_EXERCISE AIM:_
Range to output from the entries below: the line containing "one code point. *)" through the line containing "String a _ =>". Set it down exactly, ends included, nothing else.

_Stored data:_
(** * Book-Store: the cart, order, catalog and login views over a relational store

    A shallow embedding of the Django views of the repository
    ([cart/views.py], [book/views.py], [user/views.py]) together with the
    rows they read and write ([book/models.py], [cart/models.py]) and the
    serializers that validate their bodies ([book/seializers.py],
    [user/serializers.py]).

    The relational store is a record of tables; every table is the list of
    its rows in primary-key order.  A view is a computation in a small
    state-and-exception monad: it threads the store, may leave early with an
    HTTP response (Python's [return Response(...)]) and may raise (caught by
    the view's own [except] clauses).  The views open no transaction and
    answer their failures with an ordinary response (an exception is caught
    inside the view), so nothing is ever rolled back: every [save()] and
    [delete()] stays when the view fails later on. *)

From Stdlib Require Import ZArith List String Ascii Bool Lia DecimalString.
Import ListNotations.
Open Scope string_scope.
Open Scope list_scope.
Open Scope Z_scope.

Set Implicit Arguments.

(** ** JSON values and HTTP responses *)

#[warnings="-register-all"]
Inductive json : Type :=
| JNull
| JBool (b : bool)
| JInt (z : Z)
| JStr (s : string)
| JArr (l : list json)
| JObj (fields : list (string * json)).

Record Response := mkResponse { status_code : Z; data : json }.

Definition HTTP_200_OK := 200.
Definition HTTP_201_CREATED := 201.
Definition HTTP_204_NO_CONTENT := 204.
Definition HTTP_400_BAD_REQUEST := 400.
Definition HTTP_401_UNAUTHORIZED := 401.
Definition HTTP_403_FORBIDDEN := 403.
Definition HTTP_404_NOT_FOUND := 404.
Definition HTTP_500_INTERNAL_SERVER_ERROR := 500.

(** Python's [str(n)] on an integer, used by the f-strings. *)
Definition str_int (z : Z) : string := NilZero.string_of_int (Z.to_int z).

(** ** Python strings

    A string of the model is the UTF-8 encoding of the text, as the JSON body
    of the request carries it; a character is the run of bytes that encodes
    one code point. *)

Definition code (a : ascii) : Z := Z.of_N (N_of_ascii a).

Definition of_codes (bytes : list Z) : string :=
  fold_right (fun b s => String (ascii_of_N (Z.to_N b)) s) "" bytes.

(** The number of bytes of the character that starts with a byte. *)
Definition width (lead : ascii) : nat :=
  if code lead <? 192 then 1
  else if code lead <? 224 then 2
  else if code lead <? 240 then 3
  else 4.

Fixpoint split_at (n : nat) (s : string) : string * string :=
  match n, s with
  | S n', String a rest => let (c, tail) := split_at n' rest in (String a c, tail)
  | _, _ => ("", s)
  end.

Fixpoint characters_of (fuel : nat) (s : string) : list string :=
  match fuel, s with
  | S fuel', String a _ =>
      let (c, rest) := split_at (width a) s in c :: characters_of fuel' rest
  | _, _ => []
  end.

(** The characters of a string: every character takes a byte at least, so
    the length in bytes is fuel enough. *)
Definition characters (s : string) : list string := characters_of (String.length s) s.

(** Python's [len(s)]. *)
Definition len (s : string) : Z := Z.of_nat (List.length (characters s)).

(** The characters for which [str.isspace] holds: U+0009 to U+000D, U+001C
    to U+0020, U+0085, U+00A0, U+1680, U+2000 to U+200A, U+2028, U+2029,
    U+202F, U+205F and U+3000. *)
Definition whitespace : list string :=
  map of_codes
    [[9]; [10]; [11]; [12]; [13]; [28]; [29]; [30]; [31]; [32];
     [194; 133]; [194; 160]; [225; 154; 128];
     [226; 128; 128]; [226; 128; 129]; [226; 128; 130]; [226; 128; 131];
     [226; 128; 132]; [226; 128; 133]; [226; 128; 134]; [226; 128; 135];
     [226; 128; 136]; [226; 128; 137]; [226; 128; 138];
     [226; 128; 168]; [226; 128; 169]; [226; 128; 175];
     [226; 129; 159]; [227; 128; 128]].

Definition isspace (c : string) : bool := existsb (String.eqb c) whitespace.

Fixpoint lstrip (cs : list string) : list string :=
  match cs with
  | c :: rest => if isspace c then lstrip rest else cs
  | [] => []
  end.

(** Python's [s.strip()]. *)
Definition strip (s : string) : string :=
  String.concat "" (rev (lstrip (rev (lstrip (characters s))))).

(** ** Rows ([models.py]) *)

(** Modelled from the spec: [user/models.py] (class [CustomUser]) is not among
    the sources; the fields are those of the spec's data model (identity,
    unique email, username, hashed password, verification flag, admin flag),
    plus [is_active], which Django's base user carries and its model backend
    consults. *)
Record CustomUser := mkUser {
  user_id : Z;
  email : string;
  username : string;
  password : string;
  is_verified : bool;
  is_superuser : bool;
  is_active : bool
}.

Record Book := mkBook {
  book_id : Z;
  name : string;
  author : string;
  description : option string;
  book_user : Z;
  price : Z;
  stock : Z
}.

Record CartModel := mkCart {
  cart_id : Z;
  cart_user : Z;
  total_price : Z;
  total_quantity : Z;
  is_ordered : bool
}.

Record CartItems := mkItem {
  item_id : Z;
  item_cart : Z;
  item_book : Z;
  quantity : Z;
  item_price : Z
}.

(** The database the project runs on (its settings are not among the
    sources) shows through the views in two places: the greatest value that
    a [PositiveIntegerField] column holds, which the model serializer also
    puts on such a field as its [max_value] (2147483647 on PostgreSQL,
    9223372036854775807 on SQLite), and the text of the error with which it
    refuses a line that a column constraint forbids. *)
Record Backend := mkBackend {
  positive_integer_max : Z;
  refusal : CartItems -> string
}.

(** The store: one list of rows per table, in primary-key order, the next
    value of each auto-increment key, and the backend that holds them. *)
Record DB := mkDB {
  users : list CustomUser;
  books : list Book;
  carts : list CartModel;
  items : list CartItems;
  next_book_id : Z;
  next_cart_id : Z;
  next_item_id : Z;
  backend : Backend
}.

(** Attribute assignment on a model instance held by the view. *)
Definition with_stock (v : Z) (b : Book) : Book :=
  mkBook (book_id b) (name b) (author b) (description b) (book_user b) (price b) v.
Definition with_quantity (v : Z) (l : CartItems) : CartItems :=
  mkItem (item_id l) (item_cart l) (item_book l) v (item_price l).
Definition with_price (v : Z) (l : CartItems) : CartItems :=
  mkItem (item_id l) (item_cart l) (item_book l) (quantity l) v.
Definition with_total_quantity (v : Z) (c : CartModel) : CartModel :=
  mkCart (cart_id c) (cart_user c) (total_price c) v (is_ordered c).
Definition with_total_price (v : Z) (c : CartModel) : CartModel :=
  mkCart (cart_id c) (cart_user c) v (total_quantity c) (is_ordered c).
Definition with_is_ordered (v : bool) (c : CartModel) : CartModel :=
  mkCart (cart_id c) (cart_user c) (total_price c) (total_quantity c) v.

Definition set_books (bs : list Book) (db : DB) : DB :=
  mkDB (users db) bs (carts db) (items db)
       (next_book_id db) (next_cart_id db) (next_item_id db) (backend db).
Definition set_carts (cs : list CartModel) (db : DB) : DB :=
  mkDB (users db) (books db) cs (items db)
       (next_book_id db) (next_cart_id db) (next_item_id db) (backend db).
Definition set_items (ls : list CartItems) (db : DB) : DB :=
  mkDB (users db) (books db) (carts db) ls
       (next_book_id db) (next_cart_id db) (next_item_id db) (backend db).
(* ===== verification/_CoqProject ===== *)
-Q . S2P
Prelude.v
B64.v
Externals.v
Ids.v
Frame.v
Hello.v
Envelope.v
PairingKeys.v
Ble.v
Bulk.v
Link.v
Peer.v
Vocab.v
Noise.v
Plugin.v
Ping.v
Command.v
Wol.v
Touchpad.v
Session.v
Media.v
Clipboard.v
Share.v
CoreState.v
CoreQueries.v
CoreOps.v
CoreHandle.v
CoreSteps.v
CoreRefines.v
CoreTheorems.v
CoreBehaviour.v
CoreClock.v
Delivery.v
Meeting.v
Pairing.v
Toy.v
PluginWitnesses.v
Scenario.v
Findings.v
Witnesses.v
Strs.v
Floats.v
Utf8.v
Fs.v
RtStore.v
RtBulk.v
LinkLife.v
RtTcp.v
BleTransport.v
BleBus.v
Files.v
Prompt.v
Reconcile.v
Netself.v
Ipc.v
Control.v
TouchDevice.v
Usb.v
Logind.v
Paths.v
Host.v
Players.v
Desktop.v
FfiTypes.v
FfiBodies.v
FfiBulk.v
RtMirror.v
FfiCore.v
RtRuntime.v
HostWitnesses.v
DaemonWitnesses.v
Config.v
Startup.v
StartupTheorems.v
DaemonLife.v
Client.v
Serve.v
Agreement.v
FfiWitnesses.v
StartWitnesses.v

_RESPONSE:_
    one code point. *)

Definition code (a : ascii) : Z := Z.of_N (N_of_ascii a).

Definition of_codes (bytes : list Z) : string :=
  fold_right (fun b s => String (ascii_of_N (Z.to_N b)) s) "" bytes.

(** The number of bytes of the character that starts with a byte. *)
Definition width (lead : ascii) : nat :=
  if code lead <? 192 then 1
  else if code lead <? 224 then 2
  else if code lead <? 240 then 3
  else 4.

Fixpoint split_at (n : nat) (s : string) : string * string :=
  match n, s with
  | S n', String a rest => let (c, tail) := split_at n' rest in (String a c, tail)
  | _, _ => ("", s)
  end.

Fixpoint characters_of (fuel : nat) (s : string) : list string :=
  match fuel, s with
  | S fuel', String a _ =>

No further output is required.